Important directives for the assignment

//omp parallel shared (a,b) private (c,d)– Starts a parallel region– Shared: variable is shared across all threads– Private: each thread maintains a private copy

//omp for schedule(dynamic or static)– Distribute loop iterations to worker threads– Dynamic: loop-chunks are assigned to threads at

runtime– Static: loop-chunk assignment before the loop is

executed

• //omp criticalCode section is executed by a single thread at a time

Assignment 10• Task 1

– Parallelize an existing implementation with OpenMP– Which loop nest would you parallelize?

• Do you need a critical section?• Task 2

– Implement a Block Matrix Multiplication– Divide the source matrices into sub-matrices– Assign a thread to each sub-matrix

• Which one performs better?• Due: 1 Week

OpenMP in Java• Not natively supported by Java• JOMP: source to source compiler• How to use?

– Download jar file from course page– Import external jar to your project (classpath)– Perform the following steps

• java jomp.compiler.Jomp file(.jomp) -> file.java• javac file.java• java file

Any questions?

Parallel Programming 0024 Week 10

Documents

Transcript of Parallel Programming 0024 Week 10

Aspects of practical parallel programming Parallel programming models Data parallel

Parallel Programming Patterns · McCool et al., Chapter 3 . Parallel Programming Patterns 2. Parallel Programming Patterns 3 What is a pattern?

Parallel Programming 0024

ProgrammingLanguages Programming Languages Parallel Programming languages.

Programming Paradigms - ERNETdheerajb/parallel_paradigms.pdf · Let us consider various Parallel Programming paradigms: 4 Parallel Programming Paradigm vPhase parallel ... when a

parallel programming

Lecture 4: Parallel Programming Models. Parallel Programming Models Parallel Programming Models: Data parallelism / Task parallelism Explicit parallelism.

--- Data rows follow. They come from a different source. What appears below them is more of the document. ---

(** * An in-memory filesystem: [VirtualFileSystem], [Directory], [File]

    Shallow embedding of [src/index.ts] and [src/FileSystemNode.ts].

    - JavaScript objects live in an explicit store: a reference is the index
      of the object in the list of all [Directory] (resp. [File]) objects
      ever constructed, [new] appends to that list, and a field assignment
      is an in-place update of the list.  Parent back-references and the
      entries of the child collections are such references, so that aliasing
      is the aliasing of the program.
    - A [Map<string, _>] is an association list in insertion order, which is
      the order in which JavaScript iterates a [Map].
    - A method either returns, throws one of the [ErrorMsg] errors, or does
      not complete ([Diverge]): the recursive methods and the loop of
      [_getRoot] follow parent and child references, and do not finish when
      these form a cycle.
    - Strings are sequences of bytes; [Buffer.byteLength] is their length.
      Byte counts are integers ([Z]); the subtractions of the program can
      take [totalFileContentBytes] anywhere.
    - [process.cwd()], which [path.relative] reads, is an argument of the
      one call that depends on it, [moveDirectory]. *)

From Stdlib Require Import String Ascii List ZArith Lia Bool.
From stdpp Require Import base list.
Import ListNotations.

Local Open Scope string_scope.

(** ** Strings *)

Definition str_eqb (a b : string) : bool := String.eqb a b.

(** [Array.prototype.includes] on an array of strings. *)
Definition includes (xs : list string) (x : string) : bool :=
  existsb (str_eqb x) xs.
Arguments includes : simpl never.

Definition is_slash (c : ascii) : bool := Ascii.eqb c "/"%char.

(** [s.split('/')]: the pieces between the separators, empty ones kept. *)
Fixpoint split_slash (s : string) : list string :=
  match s with
  | EmptyString => [EmptyString]
  | String c r =>
      if is_slash c then EmptyString :: split_slash r
      else match split_slash r with
           | h :: t => String c h :: t
           | [] => [String c EmptyString]
           end
  end.

Definition nonempty (s : string) : bool := negb (str_eqb s "").

Definition starts_with_slash (s : string) : bool :=
  match s with String c _ => is_slash c | EmptyString => false end.

Fixpoint ends_with_slash (s : string) : bool :=
  match s with
  | EmptyString => false
  | String c EmptyString => is_slash c
  | String _ r => ends_with_slash r
  end.

(** ** [node:path], POSIX flavour

    The path library is not part of the repository.  Its functions are
    modelled on the segments of a path, after the behaviour of Node's
    [path.posix]. *)

Module pathUtils.

(** One step of [normalizeString]: [res] holds the segments kept so far,
    last one first. *)
Definition push_segment (allowAboveRoot : bool) (res : list string)
    (seg : string) : list string :=
  if str_eqb seg "" || str_eqb seg "." then res
  else if str_eqb seg ".." then
    match res with
    | top :: rest =>
        if str_eqb top ".." then (if allowAboveRoot then ".." :: res else res)
        else rest
    | [] => if allowAboveRoot then [".."] else []
    end
  else seg :: res.

Definition normalizeString (path : string) (allowAboveRoot : bool) : string :=
  String.concat "/"
    (rev (fold_left (push_segment allowAboveRoot) (split_slash path) [])).

Definition isAbsolute (path : string) : bool := starts_with_slash path.

Definition normalize (path : string) : string :=
  if str_eqb path "" then "."
  else
    let isAbs := starts_with_slash path in
    let trailingSeparator := ends_with_slash path in
    let p := normalizeString path (negb isAbs) in
    if str_eqb p "" then
      (if isAbs then "/" else if trailingSeparator then "./" else ".")
    else
      let p := if trailingSeparator then p ++ "/" else p in
      if isAbs then "/" ++ p else p.

Fixpoint drop_empty (segs : list string) : list string :=
  match segs with
  | s :: r => if str_eqb s "" then drop_empty r else segs
  | [] => []
  end.

(** The segments of [path] from the last one backwards, trailing
    separators dropped. *)
Definition rev_segments (path : string) : list string :=
  drop_empty (rev (split_slash path)).

Definition basename (path : string) : string :=
  match rev_segments path with
  | [] => ""
  | last :: _ => last
  end.

Definition dirname (path : string) : string :=
  if str_eqb path "" then "."
  else
    let hasRoot := starts_with_slash path in
    match rev_segments path with
    | [] => if hasRoot then "/" else "."
    | _ :: [] => if hasRoot then "/" else "."
    | _ :: before =>
        let d := String.concat "/" (rev before) in
        if str_eqb d "" then "/"
        else if hasRoot && str_eqb d "/" then "//"
        else d
    end.

(** [path.resolve(p)] for one argument; [cwd] is [process.cwd()], an
    absolute path of the host. *)
Definition resolve (cwd : string) (p : string) : string :=
  let full := if str_eqb p "" then cwd ++ "/"
              else if starts_with_slash p then p ++ "/"
              else cwd ++ "/" ++ p ++ "/" in
  "/" ++ normalizeString full false.

(** [path.relative(from, to) === '']: the relative path is empty exactly
    when both ends resolve to the same absolute path. *)
Definition relative_is_empty (cwd from to : string) : bool :=
  str_eqb from to || str_eqb (resolve cwd from) (resolve cwd to).

End pathUtils.

(** ** Constants and errors of [index.ts] *)

Inductive NodeType := DIRECTORY | FILE.

Definition ROOT_PATH : string := "/".
Definition MOVE_UP_PATHS : list string := [".."; "../"].
Definition CURRENT_DIR_PATHS : list string := ["."; "./"].

Inductive ErrorMsg :=
| AmbiguousPath
| CannotUpdateRoot
| DirectoryNotFound
| DirectoryExists
| FileNotFound
| FileExists
| MissingPath
| NotFound
| OutOfMemory.

(** Outcome of a call.  [Diverge] stands for a call that does not complete:
    the endless loop of [_getRoot], or the unbounded recursion of [getPath],
    [getTotalByteCount] and [find], on a cycle of references.  A JavaScript
    engine ends such a recursion, when its stack is used up, by a
    [RangeError]; this error is none of [ErrorMsg], and it is part of
    [Diverge] here, not of [Throw]. *)
Inductive Result (A : Type) :=
| Ret (a : A)
| Throw (e : ErrorMsg)
| Diverge.
Arguments Ret {A} a.
Arguments Throw {A} e.
Arguments Diverge {A}.

Definition rbind {A B} (r : Result A) (k : A -> Result B) : Result B :=
  match r with
  | Ret a => k a
  | Throw e => Throw e
  | Diverge => Diverge
  end.

Notation "x <-r m ; k" := (rbind m (fun x => k))
  (at level 100, m at next level, right associativity).

(** ** [Map<string, T>] in insertion order *)

Abbreviation ref := nat.
Abbreviation JSMap := (list (string * nat)).

Fixpoint map_get (k : string) (m : JSMap) : option ref :=
  match m with
  | [] => None
  | (k', v) :: r => if str_eqb k k' then Some v else map_get k r
  end.

(** [m.set(k, v)]: an existing key keeps its place, a new one goes last. *)
Fixpoint map_set (k : string) (v : ref) (m : JSMap) : JSMap :=
  match m with
  | [] => [(k, v)]
  | (k', v') :: r =>
      if str_eqb k k' then (k, v) :: r else (k', v') :: map_set k v r
  end.

Fixpoint map_delete (k : string) (m : JSMap) : JSMap :=
  match m with
  | [] => []
  | (k', v') :: r =>
      if str_eqb k k' then map_delete k r else (k', v') :: map_delete k r
  end.

Definition map_has (k : string) (m : JSMap) : bool :=
  match map_get k m with Some _ => true | None => false end.

Definition map_keys (m : JSMap) : list string := map fst m.
Definition map_values (m : JSMap) : list ref := map snd m.

(** ** The objects of [FileSystemNode.ts] and the store *)

Record Directory := mkDirectory {
  dir_parent : option ref;          (* [parent: Directory | null] *)
  dir_name : string;
  filesByName : JSMap;
  directoriesByName : JSMap
}.

Record File := mkFile {
  file_parent : ref;                (* [parent: Directory] *)
  file_name : string;
  content : option string;
  contentByteCount : option Z
}.

Record VirtualFileSystem := mkVFS {
  directories : list Directory;     (* every [Directory] object, by reference *)
  files : list File;                (* every [File] object, by reference *)
  currentDir : ref;
  totalFileContentBytes : Z;
  maxBytes : Z
}.

Definition byteLength (s : string) : Z := Z.of_nat (String.length s).

(** [new Directory({parent, name})] *)
Definition new_Directory (parent : option ref) (name : string) : Directory :=
  mkDirectory parent name [] [].

(** [new File({parent, name, content})]: an absent or empty content is
    falsy and leaves both content fields undefined. *)
Definition new_File (parent : ref) (name : string) (c : option string) : File :=
  match c with
  | Some s => if str_eqb s "" then mkFile parent name None None
              else mkFile parent name (Some s) (Some (byteLength s))
  | None => mkFile parent name None None
  end.

Definition dir_at (st : VirtualFileSystem) (d : ref) : Directory :=
  default (new_Directory None ROOT_PATH) (directories st !! d).

Definition file_at (st : VirtualFileSystem) (f : ref) : File :=
  default (new_File 0 "" None) (files st !! f).

Definition with_directories (ds : list Directory) (st : VirtualFileSystem) :=
  mkVFS ds (files st) (currentDir st) (totalFileContentBytes st) (maxBytes st).
Definition with_files (fs : list File) (st : VirtualFileSystem) :=
  mkVFS (directories st) fs (currentDir st) (totalFileContentBytes st) (maxBytes st).
Definition with_currentDir (d : ref) (st : VirtualFileSystem) :=
  mkVFS (directories st) (files st) d (totalFileContentBytes st) (maxBytes st).
Definition with_total (n : Z) (st : VirtualFileSystem) :=
  mkVFS (directories st) (files st) (currentDir st) n (maxBytes st).
Definition with_maxBytes (n : Z) (st : VirtualFileSystem) :=
  mkVFS (directories st) (files st) (currentDir st) (totalFileContentBytes st) n.

(** Field assignments on the object behind a reference. *)
Definition upd_dir (d : ref) (f : Directory -> Directory) (st : VirtualFileSystem) :=
  with_directories (<[d := f (dir_at st d)]> (directories st)) st.
Definition upd_file (x : ref) (f : File -> File) (st : VirtualFileSystem) :=
  with_files (<[x := f (file_at st x)]> (files st)) st.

Intel parallel programming

Parallel Programming 0024 Week 10 Thomas Gross Spring Semester 2010 May 20, 2010.

Parallel Programming Techniques

Parallel Programming 0024 Week 06

Parallel Programming 0024 Mergesort Spring Semester 2010.

Parallel programming languages

Parallel Programming Concepts - Lehigh Universityalp514/hpc2017/parprog.pdf · Parallel Programming Concepts 2017 HPC Workshop: Parallel Programming Alexander B. Pacheco LTS Research

Parallel Programming 0024 Matrix Multiplication Spring Semester 2010.

Parallel Programming - univ-brest.frlabsticc.univ-brest.fr/~lemarch/ENG/Cours/algoP1parENG.pdf · Parallel programming Programming language which allow the expression of parallel

Parallel Programming Concepts Software Programming Models ... · Parallel Programming Concepts Software Programming Models - PGAS, Functional and Actor Programming Peter Tröger Sources:

Parallel Programming - Slides

Parallel Programming Course Overview of parallel ......Parallel Programming Course Overview of parallel development with OpenMP Paul Guermonprez paul.guermonprez@intel.com

Making parallel programming synonymous with programming.